In November (2010), the USDA issued an update on 'food insecurity' in the United States. The report failed to garner the attention of the media or public, perhaps because this was seen as one of the top stories of 2009 and the media might consider this ‘so yesteryear.’ The current report, however, bears even more bad news: The number of people seeking food assistance continues to increase and is directly attributable to the effects of the Derivatives Depression, and shows a constant pattern of growing hunger since 2001. The expectations for 2010 are worse: measured in dollars, we can expect that the USDA will spend more than $100 billion on food assistance in 2010. These numbers suggest that the 50 million ‘food insecure’ persons reportedly in the U.S. in 2009 increased by at least another 2-3 million individuals in 2010 (see figure below).


Untold is the fact that this chart shows a constant pattern of growing hunger since 2001. USDA spending on food assistance has doubled since 2001. This means many of the neoliberal policies producing these effects date back to the second Clinton administration. A lesson for progressives about the limits of our two-party electoral politics?

Also absent from the 2010 top news lists is the fact that the great majority of the 'newly hungry' are children living with 'working poor' families. Also: Hunger remains more prevalent among the very people who harvest our crops, farm workers.
En el valle, grasshoppers eat better than farm workers.
Farm workers and waged slavery

One notable exception to progressive blindness to issues of food justice and sovereignty is the praise recently given to the Coalition of Immokalee Workers (CIW) by Katrina vanden Heuvel in the pages of The Nation. Writing in this perennial progressive magazine, vanden Heuvel notes this as one of the great accomplishments of 2010:
The Coalition of Immokalee Workers (CIW) enjoyed a remarkable 2010, successfully obtaining penny per pound pay raises and code of conduct agreements for farmworkers from the three largest food service companies and the growers who had blocked checks buyers cut directly to the workers so that millions of dollars languished in escrow. These agreements stand to increase workers’ annual earnings from about $10,000 to as much as $17,000. The State Department also recognized Laura Germino, CIW’s antislavery campaign coordinator, as an “anti-Trafficking Hero” for her work helping the US Department of Justice prosecute seven slavery operations in Florida over the last fifteen years, resulting in the liberation of over 1,000 farmworkers.
This modest increase of annual earnings is still far from being a ‘living wage’  as the Coalition itself notes. All we can celebrate here is the inching upward by the penny of the rates of wage slavery? The Florida farm slavery operations that the Justice Department cracked down on, with the heroic help of the CIW, is a noteworthy event that was largely overlooked by most media. But the $17,000 in annual earnings is still far too close to wage-slave levels.

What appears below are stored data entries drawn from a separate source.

(** X15: in exact arithmetic, an element whose residual is exactly kappa
    times the deviation estimated ends with half the agreement of its
    normals: the cutoff is where inlier and outlier are equally likely. *)
Theorem cutoff_residual_gives_half features correspondingFeatures
    correspondingFlags kappaa (p p' : list R) sigmaa i agreement :
  inlier_detection features correspondingFeatures correspondingFlags kappaa p
    = (Ok (), p') →
  estimated_sigma features correspondingFeatures correspondingFlags p
    = Ok sigmaa →
  0 < sigmaa →
  (i < nrows features)%nat →
  residual features correspondingFeatures i = Ok (kappaa * sigmaa) →
  normal_agreement features correspondingFeatures i = Ok agreement →
  p' !! i = Some (/ 2 * agreement).
Proof.
  intros Hrun Hsigma Hpos Hi Hd Ha.
  destruct (inlier_detection_formula _ _ _ _ _ _ Hrun)
    as (sigmaa' & Hsigma' & _ & Hformula).
  rewrite Hsigma in Hsigma'. injection Hsigma' as <-.
  destruct (Hformula i Hi) as (d & f & cf & dp & Hd1 & Hf & Hcf & Hdot & ->).
  rewrite Hd in Hd1. injection Hd1 as <-.
  unfold normal_agreement in Ha. rewrite Hf, Hcf in Ha. simpl in Ha.
  rewrite Hdot in Ha. simpl in Ha. injection Ha as <-.
  rewrite final_probability_cutoff by done. f_equal.
  replace (Q2R 2.0%Q) with 2 by (unfold Q2R; simpl; lra).
  replace (Q2R 0.5%Q) with (/ 2) by (unfold Q2R; simpl; lra). done.
Qed.

Lemma norm_singleton (x : R) : 0 <= x → norm [x] = x.
Proof.
  intros Hx. unfold norm, np_sum. simpl.
  replace (Q2R 0 + x * x) with (Rsqr x) by (unfold Q2R, Rsqr; simpl; lra).
  by apply sqrt_Rsqr.
Qed.

Lemma pair_sigma_pos :
  0 < sigma_of (zero + 1 * norm [1 - 0] * norm [1 - 0]
                 + 1 * norm [2 - 0] * norm [2 - 0], zero + 1 + 1).
Proof.
  rewrite !norm_singleton by lra. unfold sigma_of. simpl.
  apply sqrt_lt_R0. unfold Q2R. simpl. lra.
Qed.

Lemma inlier_probability_in_unit_interval_witness :
  ∃ x, (inlier_detection pair_features pair_corresponding [] 3 [1; 1]).2 !! 0%nat
       = Some x
       ∧ 0 <= x <= 1.
Proof.
  refine (inlier_probability_in_unit_interval
            pair_features pair_corresponding [] 3 [1; 1] _ _ 0%nat _ _ _
            eq_refl eq_refl _ _ eq_refl eq_refl eq_refl _).
  - exact pair_sigma_pos.
  - unfold nrows. simpl. lia.
  - unfold slice_3_6. simpl. rewrite np_sum_nil. lra.
Defined.


Lemma lone_sigma_pos :
  0 < sigma_of (zero + 1 * norm [1 - 0] * norm [1 - 0], zero + 1).
Proof.
  rewrite !norm_singleton by lra. unfold sigma_of. simpl.
  apply sqrt_lt_R0. unfold Q2R. simpl. lra.
Qed.

Lemma cutoff_residual_gives_half_witness :
  ∃ agreement,
    normal_agreement (NdArray 1 [[0]]) (NdArray 1 [[1]]) 0 = Ok agreement
    ∧ (inlier_detection (NdArray 1 [[0]]) (NdArray 1 [[1]]) [] 1 [1]).2 !! 0%nat
      = Some (/ 2 * agreement).
Proof.
  eexists. split; [reflexivity|].
  refine (cutoff_residual_gives_half
            (NdArray 1 [[0]]) (NdArray 1 [[1]]) [] 1 [1] _ _ 0%nat _
            eq_refl eq_refl _ _ _ eq_refl).
  - exact lone_sigma_pos.
  - unfold nrows. simpl. lia.
  - change (Ok (norm [1 - 0]) = Ok (1 * sigma_of
        (zero + 1 * norm [1 - 0] * norm [1 - 0], zero + 1))).
    f_equal. rewrite !norm_singleton by lra. unfold sigma_of. simpl.
    replace ((Q2R 0 + 1 * (1 - 0) * (1 - 0)) / (Q2R 0 + 1)) with 1
      by (unfold Q2R; simpl; lra).
    rewrite sqrt_1. lra.
Defined.

(** ** The matrices of [rigid_transformation] *)

Ltac entries :=
  repeat match goal with
         | |- Ok _ = Ok _ => apply (f_equal Ok)
         | |- NdArray ?n _ = NdArray ?n _ => apply (f_equal (NdArray n))
         | |- _ :: _ = _ :: _ => apply (f_equal2 cons)
         | |- [] = [] => reflexivity
         end.

Ltac unfold_literals :=
  unfold np_sum, zero, one, square; simpl; unfold Q2R; simpl.

(** X16: in exact arithmetic the matrix made of a quaternion q has
    orthogonal columns of squared length |q|^4: its transpose times
    itself is |q|^4 times the identity, which is the identity for a unit
    quaternion. *)
Theorem rotation_of_orthogonal (q0 q1 q2 q3 : R) :
  ∃ rotMatTemp,
    rotation_of [q0; q1; q2; q3] = Ok rotMatTemp
    ∧ matmul (transpose rotMatTemp) rotMatTemp
      = Ok (scale2 (square (q0 * q0 + q1 * q1 + q2 * q2 + q3 * q3)) (identity 3)).
Proof.
  eexists. split; [reflexivity|].
  unfold matmul, transpose, scale2, map2d, identity, tabulate2, tabulate1,
    column, at2, at1. simpl.
  entries; unfold_literals; field.
Qed.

The time is way past due to end wage slavery, hunger, and the structured inequalities that produce these effects. The top story for 2011 ought to be a mass mobilization demanding that we reverse the discriminatory tax burden imposed by neoliberal design. We must shift the expropriation of wealth from workers and instead return this common wealth to the multitude. The class war was declared a long time ago and it has beaten down the multitude over the past three decades, driving millions into hunger and starvation. It is time to reverse course, and we should make that the top food sovereignty story of 2011.

More urban community gardens

Still, we must not wait for some magical victory in the so-called class war. Instead, a top story for 2010 is that we are making our freedom and autonomy here and now, with a more positive and hopeful narrative. In this spirit, witness the continued growth of urban agriculture in the form of new community gardens, urban farms, guerrilla gardens, home kitchen gardens (huertos familiares), CSAs, and farmers’ markets.

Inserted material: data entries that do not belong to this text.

(** C5: when [n * sizeof(T)] fits in a [size_t] and the resolved host
    function answers the request with a block [p] that is not null,
    [allocate(n)] calls that function once, with [(ud, nullptr, 0,
    n * sizeof(T))], and returns [p]. *)
Theorem allocate_returns_host_block {Mem} (code : Z -> lua_Alloc Mem) (cfg : config)
    (T : ctype) (n p : Z) (m : Mem) :
  0 <= n -> 0 < sizeof T -> n * sizeof T <= SIZE_MAX cfg ->
  p <> nullptr ->
  (forall (a : LuaCrtAllocator T) (w : world Mem),
     l_alloc a <> nullptr ->
     code (l_alloc a) (l_ud a) nullptr 0 (n * sizeof T) (heap w) = (p, m) ->
     let r := Caching.allocate code cfg T n (Frame a w) in
     fst r = Ret p /\
     calls (env (snd r)) =
       calls w ++ [AllocCall (l_alloc a) (l_ud a) nullptr 0 (n * sizeof T)] /\
     heap (env (snd r)) = m) /\
  (forall (i : InternalLuaCrtAllocator T) (g : global_State) (w : world Mem),
     _G i <> nullptr -> globals w !! _G i = Some g -> frealloc g <> nullptr ->
     code (frealloc g) (ud g) nullptr 0 (n * sizeof T) (heap w) = (p, m) ->
     let r := Internal.allocate code cfg T n (Frame i w) in
     fst r = Ret p /\
     calls (env (snd r)) =
       calls w ++ [AllocCall (frealloc g) (ud g) nullptr 0 (n * sizeof T)] /\
     heap (env (snd r)) = m).
Proof.
  intros Hn Hs Hfit Hp.
  assert (Hg : (n <=? SIZE_MAX cfg / sizeof T) = true) by (apply guard_spec; assumption).
  pose proof (size_mul_exact cfg n (sizeof T) Hn Hs Hfit) as Hmul.
  apply Z.eqb_neq in Hp.
  split.
  - intros a w Ha Hcall r. subst r.
    rewrite caching_allocate_eq, Hg, Hmul.
    apply Z.eqb_neq in Ha. rewrite Ha. cbn [andb negb].
    unfold answer, after_call. rewrite Hcall. cbn [fst snd]. rewrite Hp.
    cbn [fst snd env]. unfold reported, record_report, record_call.
    destruct (LUA_ALLOC_DEBUG cfg); cbn [calls heap]; auto.
  - intros i g w Hi Hlive Hf Hcall r. subst r.
    rewrite (internal_allocate_live code cfg T i w g) by assumption.
    rewrite Hg, Hmul.
    unfold answer, after_call. rewrite Hcall. cbn [fst snd]. rewrite Hp.
    cbn [fst snd env]. unfold reported, record_report, record_call.
    destruct (LUA_ALLOC_DEBUG cfg); cbn [calls heap]; auto.
Qed.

The flourishing of urban agriculture is being led not by progressive West Coast urban strongholds but by old-yet-not-forgotten ‘Rust Belt’ cities. According to the Camden [New Jersey] Community Garden Club, for example, in 2010 the neighborhoods of this economically ravaged East Coast urban center, with a population that is 80 percent persons of color, created 31 new community gardens.

The news is similar across the country. There are a reported 7 new community gardens in Albuquerque; 11 in Dallas; 15 in Houston; 10 in Portland; 5 in Chicago; 6 in San Antonio; and even 2 or 3 in Laredo, Texas (my hometown). There are thousands of new P-Patches in most of the larger cities and the number of Community Supported Agriculture (CSA) projects involving low-income persons of color in inner city communities has also increased, led along the way by the inspiring tale of the revival and resilience of the South Central Farmers Feeding Families.

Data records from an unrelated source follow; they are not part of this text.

(** * scanpy/get.py: accessors over an annotated data matrix

    A shallow embedding of [rank_genes_groups_df], [obs_df], [var_df],
    [_get_obs_rep] and [_set_obs_rep], together with the part of numpy and
    pandas these functions go through (label lookup, positional indexing,
    [np.unique], [np.argsort], column selection and assignment).

    Python exceptions are values of [exn]; a computation that can raise has
    type [result A].  Matrix entries are kept abstract ([num]): the accessors
    only move them around. *)

From Stdlib Require Import ZArith String Ascii List Lia Bool OrderedTypeEx.
From stdpp Require Import base option list strings gmap sorting pretty.

Local Open Scope string_scope.
Local Open Scope list_scope.
Local Open Scope nat_scope.

(** ** Python values, exceptions, and the error monad *)

(** The values the keyword argument [use_raw] is called with. *)
Inductive pyval :=
| PyNone
| PyBool (b : bool)
| PyInt (z : Z)
| PyStr (s : string).

(** [isinstance(v, bool)] *)
Definition isinstance_bool (v : pyval) : bool :=
  match v with PyBool _ => true | _ => false end.

(** [v is not False] *)
Definition is_not_False (v : pyval) : bool :=
  match v with PyBool false => false | _ => true end.

(** Truth value of [v] in an [if]/[elif] test. *)
Definition truthy (v : pyval) : bool :=
  match v with
  | PyNone => false
  | PyBool b => b
  | PyInt z => negb (z =? 0)%Z
  | PyStr s => negb (String.eqb s "")
  end.

(** The exceptions of the module, with the data their messages are built
    from, and those of the containers it reads. *)
Inductive exn :=
| TypeError_use_raw (given : pyval)
    (* use_raw expected to be bool, was {type(use_raw)}. *)
| AssertionError (msg : string)
| AttributeError (attr : string)
    (* attribute access on None, e.g. adata.raw.X when adata.raw is None *)
| KeyError (label : string)
    (* a missing dict key or table label *)
| IndexError
| InvalidIndexError
    (* get_indexer on an index with repeated labels *)
| ValueError (msg : string)
| ValueError_duplicated_columns (dup_obs : list string)
    (* adata.obs contains duplicated columns. ... Duplicated columns {dup_obs} *)
| ValueError_duplicated_var_names
    (* adata.var contains duplicated var names ... *)
| KeyError_both (key : string)
    (* The key `{key}` is found in both adata.obs and adata.var_names. *)
| KeyError_duplicate_symbol (key gene_symbols : string)
    (* Found duplicate entries for '{key}' in adata.var['{gene_symbols}']. *)
| KeyError_not_found (not_found : list string) (gene_error : string).
    (* Could not find keys '{not_found}' in columns of `adata.obs` or in
       {gene_error}. *)

(** The keys, labels and column names the message of an exception
    spells out. *)
Definition exn_names (e : exn) : list string :=
  match e with
  | KeyError label => [label]
  | ValueError_duplicated_columns dup_obs => dup_obs
  | KeyError_both key => [key]
  | KeyError_duplicate_symbol key gene_symbols => [key; gene_symbols]
  | KeyError_not_found not_found _ => not_found
  | _ => []
  end.

(** The exceptions of the uniqueness and ambiguity checks. *)
Definition is_check_error (e : exn) : bool :=
  match e with
  | ValueError_duplicated_columns _ | ValueError_duplicated_var_names
  | KeyError_both _ | KeyError_duplicate_symbol _ _ => true
  | _ => false
  end.

Inductive result (A : Type) :=
| Ok (a : A)
| Raise (e : exn).
Arguments Ok {A} a.
Arguments Raise {A} e.

Definition bind {A B} (r : result A) (k : A → result B) : result B :=
  match r with
  | Ok a => k a
  | Raise e => Raise e
  end.

Notation "x <- r ; k" := (bind r (λ x, k))
  (at level 20, r at level 100, k at level 200, only parsing).

(** [for x in l: acc = f(acc, x)], stopping at the first exception. *)
Fixpoint foldM {A B} (f : A → B → result A) (acc : A) (l : list B) : result A :=
  match l with
  | [] => Ok acc
  | x :: l' => acc' <- f acc x; foldM f acc' l'
  end.

(** [[f(x) for x in l]], stopping at the first exception. *)
Fixpoint mapM_result {A B} (f : A → result B) (l : list A) : result (list B) :=
  match l with
  | [] => Ok []
  | x :: l' => y <- f x; ys <- mapM_result f l'; Ok (y :: ys)
  end.

(** [d[k]] on a dict. *)
Definition dict_getitem {V} (d : gmap string V) (k : string) : result V :=
  match d !! k with
  | Some v => Ok v
  | None => Raise (KeyError k)
  end.

(** [assert c, msg] *)
Definition py_assert (c : bool) (msg : string) : result unit :=
  if c then Ok tt else Raise (AssertionError msg).

(** [sum(flags)] on a tuple of booleans. *)
Fixpoint sum_bools (flags : list bool) : nat :=
  match flags with
  | [] => 0
  | b :: flags' => (if b then 1 else 0) + sum_bools flags'
  end.

(** ** numpy: sorting and positional indexing *)

(** Order of Python strings: code points, compared left to right. *)
Definition str_le (s1 s2 : string) : Prop := String.leb s1 s2 = true.

Global Instance str_le_dec s1 s2 : Decision (str_le s1 s2).
Proof. unfold str_le. apply _. Defined.

(** Keeps the first of each run of equal neighbours. *)
Fixpoint dedup_adjacent (l : list string) : list string :=
  match l with
  | [] => []
  | x :: l' =>
      match l' with
      | [] => [x]
      | y :: _ => if String.eqb x y then dedup_adjacent l' else x :: dedup_adjacent l'
      end
  end.

(** [np.unique(keys)]: the distinct keys, sorted. *)
Definition np_unique (keys : list string) : list string :=
  dedup_adjacent (merge_sort str_le keys).

(** Order used by [np.argsort]: by value, ties by position. *)
Definition arg_le (a b : Z * nat) : Prop :=
  (a.1 < b.1)%Z ∨ (a.1 = b.1 ∧ (a.2 ≤ b.2)%nat).

Global Instance arg_le_dec a b : Decision (arg_le a b).
Proof. unfold arg_le. apply _. Defined.

(** [np.argsort(v)]: the positions of [v], ordered by the value they hold. *)
Definition np_argsort (v : list Z) : list Z :=
  (λ p : Z * nat, Z.of_nat p.2) <$> merge_sort arg_le (zip v (seq 0 (length v))).

(** [a[i]] on one axis of length [length a]: negative positions count from
    the end, anything outside [-n, n) raises. *)
Definition np_getitem {A} (a : list A) (i : Z) : result A :=
  let n := Z.of_nat (length a) in
  let j := if (i <? 0)%Z then (i + n)%Z else i in
  if ((0 <=? j)%Z && (j <? n)%Z)%bool
  then match a !! Z.to_nat j with Some x => Ok x | None => Raise IndexError end
  else Raise IndexError.

(** [a[idx]] with an integer array [idx]. *)
Definition np_take {A} (a : list A) (idx : list Z) : result (list A) :=
  mapM_result (np_getitem a) idx.

(** [index.get_indexer(target)]: position of each label, [-1] when absent;
    refused on an index with repeated labels. *)
Fixpoint index_of (index : list string) (label : string) (pos : Z) : Z :=
  match index with
  | [] => (-1)%Z
  | x :: index' => if String.eqb x label then pos else index_of index' label (pos + 1)%Z
  end.

Definition is_unique (labels : list string) : bool :=
  bool_decide (NoDup labels).

Definition get_indexer (index target : list string) : result (list Z) :=
  if is_unique index
  then Ok ((λ label, index_of index label 0%Z) <$> target)
  else Raise InvalidIndexError.

(** [index[index.duplicated()].tolist()]: every label that repeats an
    earlier one. *)
Fixpoint duplicated (seen labels : list string) : list string :=
  match labels with
  | [] => []
  | x :: labels' =>
      if bool_decide (x ∈ seen) then x :: duplicated seen labels'
      else duplicated (x :: seen) labels'
  end.


(** ** The annotated matrix *)

Section Accessors.
Context {num : Type}.

(** An entry of a metadata table or of an output table. *)
Inductive cell :=
| Num (x : num)
| Str (s : string).

(** The values of [adata.X], [adata.layers], [adata.obsm], [adata.varm]
    and [adata.obsp]: a 2-D numpy array or a scipy sparse matrix, given by
    the list of its rows (the bound of the column axis is the length of a
    row), or a pandas table given by its labelled columns. *)
Inductive array :=
| ndarray (m : list (list num))
| spmatrix (m : list (list num))
| table (cols : list (Z * list cell)).

(** [pd.DataFrame]: row labels and labelled columns, in order; labels may
    repeat. *)
Record DataFrame := {
  index : list string;
  columns : list (string * list cell)
}.

(** [adata.raw] *)
Record Raw := {
  raw_X : array;
  raw_var_names : list string;
  raw_var : DataFrame
}.

(** [uns[key]['pts']]: one row per gene, one column per group. *)
Record pts_frame := {
  pts_index : list string;
  pts_columns : list (string * list num)
}.

(** [adata.uns[key]] as written by [rank_genes_groups]: five structured
    arrays with one field per group, and the optional fraction tables. *)
Record rank_genes_groups := {
  names : list (string * list string);
  scores : list (string * list num);
  logfoldchanges : list (string * list num);
  pvals : list (string * list num);
  pvals_adj : list (string * list num);
  pts : option pts_frame;
  pts_rest : option pts_frame
}.

Record AnnData := {
  X : array;
  obs_names : list string;
  var_names : list string;
  obs : DataFrame;
  var : DataFrame;
  layers : gmap string array;
  obsm : gmap string array;
  varm : gmap string array;
  obsp : gmap string array;
  raw : option Raw;
  isbacked : bool;
  uns : gmap string rank_genes_groups
}.

(** [adata.raw], for the attribute accesses that follow it. *)
Definition get_raw (adata : AnnData) (attr : string) : result Raw :=
  match raw adata with
  | Some r => Ok r
  | None => Raise (AttributeError attr)
  end.

(** ** Representation selector *)

(** The keyword arguments [obsm] and [obsp] are written [obsm_key] and
    [obsp_key], apart from the fields of the container. *)
Definition choices_made (use_raw : pyval) (layer obsm_key obsp_key : option string) : nat :=
  sum_bools [bool_decide (layer ≠ None); is_not_False use_raw;
             bool_decide (obsm_key ≠ None); bool_decide (obsp_key ≠ None)].

Definition unexpected : string :=
  "That was unexpected. Please report this bug at:

	 https://github.com/theislab/scanpy/issues".

Definition _get_obs_rep (adata : AnnData) (use_raw : pyval)
    (layer obsm_key obsp_key : option string) : result array :=
  if negb (isinstance_bool use_raw) then Raise (TypeError_use_raw use_raw) else
  let choices_made := choices_made use_raw layer obsm_key obsp_key in
  _ <- py_assert (choices_made <=? 1) "";
  if (choices_made =? 0) then Ok (X adata)
  else match layer with
  | Some layer => dict_getitem (layers adata) layer
  | None =>
  if truthy use_raw then r <- get_raw adata "X"; Ok (raw_X r)
  else match obsm_key with
  | Some k => dict_getitem (obsm adata) k
  | None =>
  match obsp_key with
  | Some k => dict_getitem (obsp adata) k
  | None => Raise (AssertionError unexpected)
  end end end.

Definition set_X (adata : AnnData) (val : array) : AnnData :=
  {| X := val; obs_names := obs_names adata; var_names := var_names adata;
     obs := obs adata; var := var adata; layers := layers adata;
     obsm := obsm adata; varm := varm adata; obsp := obsp adata;
     raw := raw adata; isbacked := isbacked adata; uns := uns adata |}.

Definition set_layers (adata : AnnData) (d : gmap string array) : AnnData :=
  {| X := X adata; obs_names := obs_names adata; var_names := var_names adata;
     obs := obs adata; var := var adata; layers := d;
     obsm := obsm adata; varm := varm adata; obsp := obsp adata;
     raw := raw adata; isbacked := isbacked adata; uns := uns adata |}.

Definition set_obsm (adata : AnnData) (d : gmap string array) : AnnData :=
  {| X := X adata; obs_names := obs_names adata; var_names := var_names adata;
     obs := obs adata; var := var adata; layers := layers adata;
     obsm := d; varm := varm adata; obsp := obsp adata;
     raw := raw adata; isbacked := isbacked adata; uns := uns adata |}.

Definition set_obsp (adata : AnnData) (d : gmap string array) : AnnData :=
  {| X := X adata; obs_names := obs_names adata; var_names := var_names adata;
     obs := obs adata; var := var adata; layers := layers adata;
     obsm := obsm adata; varm := varm adata; obsp := d;
     raw := raw adata; isbacked := isbacked adata; uns := uns adata |}.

Urban centers and rural communities across the country are seeing the rise of notable ‘food for the hood’ and ‘farm-to-table’ projects. Native American communities are developing community gardens at a frantic pace while Latina/os continue to play a central role in urban agriculture across the country, which is not surprising since there are millions of unemployed Mexican farmers living and working in the U.S. today as a result of changes unleashed by neoliberal agriculture and trade policies that displaced them from ancient ejidos and comunas.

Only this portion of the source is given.